::: GIVEN INFORMATION :::

(** C38: The kernel's [printint] and its 16-byte buffer: every [int] printed with
    [%d] and every number printed in hexadecimal fits; a decimal number is
    written past the end of the buffer exactly when it has more than 16
    characters, which [%u] of any negative [int] has. *)
Theorem kernel_printint_bounds (xx : Z) : - 2 ^ 63 <= xx < 2 ^ 63 ->
  (- 2 ^ 31 <= xx < 2 ^ 31 -> is_Some (kprintint xx 10 true)) /\
  is_Some (kprintint xx 16 false) /\
  (is_Some (kprintint xx 10 true) <-> - 10 ^ 15 < xx < 10 ^ 16) /\
  (is_Some (kprintint xx 10 false) <-> 0 <= xx < 10 ^ 16).
Proof.
  intros Hx. assert (Hneg : (xx <? 0) = true -> u64 (- xx) = - xx) by (intros H%Z.ltb_lt; apply u64_small; lia).
  assert (Hpos : 0 <= xx -> u64 xx = xx) by (intros H; apply u64_small; lia). pose proof (u64_range xx) as Hr.
  assert (Hd : is_Some (kprintint xx 10 true) <-> - 10 ^ 15 < xx < 10 ^ 16).
  { unfold kprintint. cbn [andb]. destruct (xx <? 0) eqn:E.
    - pose proof (Hneg eq_refl) as Hn. apply Z.ltb_lt in E. rewrite Hn. etransitivity; [apply (print_number_fits kdigits (- xx) 10 true); lia|]. lia.
    - apply Z.ltb_ge in E. rewrite Hpos by lia. etransitivity; [apply (print_number_fits kdigits xx 10 false); lia|]. lia. }
  split_and!; [intros; apply Hd; lia| |done|].
  - unfold kprintint. cbn [andb]. apply (print_number_fits kdigits (u64 xx) 16 false); [lia|done|]. change (16 ^ 16) with (2 ^ 64). lia.
  - unfold kprintint. cbn [andb]. etransitivity; [apply (print_number_fits kdigits (u64 xx) 10 false); [lia|done]|].
    destruct (decide (0 <= xx)); [rewrite Hpos by lia; lia|]. unfold u64. rewrite <- (Z.mod_add xx 1 (2 ^ 64)), Z.mod_small by lia. lia.
Qed.

Lemma kernel_printint_bounds_witness : kprintint (-1) 10 false = None /\ (is_Some (kprintint (-1) 10 false) <-> 0 <= -1 < 10 ^ 16).
Proof. split; [reflexivity|]. apply (kernel_printint_bounds (-1)). lia. Defined.

(** ** Reading a printed number back *)

(** A number as a C reader takes it: a sign and decimal digits. *)
Definition read_digits (t : list Z) : Z := foldl (fun n c => n * 10 + (c - 48)) 0 t.
Definition read_int (t : list Z) : Z := match t with c :: t' => if c =? MINUS then - read_digits t' else read_digits t | [] => 0 end.

Definition decimal (digits : list Z) : Prop := forall d, 0 <= d < 10 -> nth (Z.to_nat d) digits 0 = 48 + d.
Lemma kdigits_decimal : decimal kdigits.
Proof. intros d Hd. assert (d = 0 \/ d = 1 \/ d = 2 \/ d = 3 \/ d = 4 \/ d = 5 \/ d = 6 \/ d = 7 \/ d = 8 \/ d = 9) as H by lia. by repeat destruct H as [->|H]; [..|subst]. Qed.
Lemma udigits_decimal : decimal udigits.
Proof. intros d Hd. assert (d = 0 \/ d = 1 \/ d = 2 \/ d = 3 \/ d = 4 \/ d = 5 \/ d = 6 \/ d = 7 \/ d = 8 \/ d = 9) as H by lia. by repeat destruct H as [->|H]; [..|subst]. Qed.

:::

= PROBLEM DESCRIPTION =
The required answer is the exact run of lines above starting at the line with "is_Some (kprintint xx 16 false) /\" and ending at the line with "<? 0) eqn:E.", with both ends present.

= OUTPUT OF THE TASK =
  is_Some (kprintint xx 16 false) /\
  (is_Some (kprintint xx 10 true) <-> - 10 ^ 15 < xx < 10 ^ 16) /\
  (is_Some (kprintint xx 10 false) <-> 0 <= xx < 10 ^ 16).
Proof.
  intros Hx. assert (Hneg : (xx <? 0) = true -> u64 (- xx) = - xx) by (intros H%Z.ltb_lt; apply u64_small; lia).
  assert (Hpos : 0 <= xx -> u64 xx = xx) by (intros H; apply u64_small; lia). pose proof (u64_range xx) as Hr.
  assert (Hd : is_Some (kprintint xx 10 true) <-> - 10 ^ 15 < xx < 10 ^ 16).
  { unfold kprintint. cbn [andb]. destruct (xx <? 0) eqn:E.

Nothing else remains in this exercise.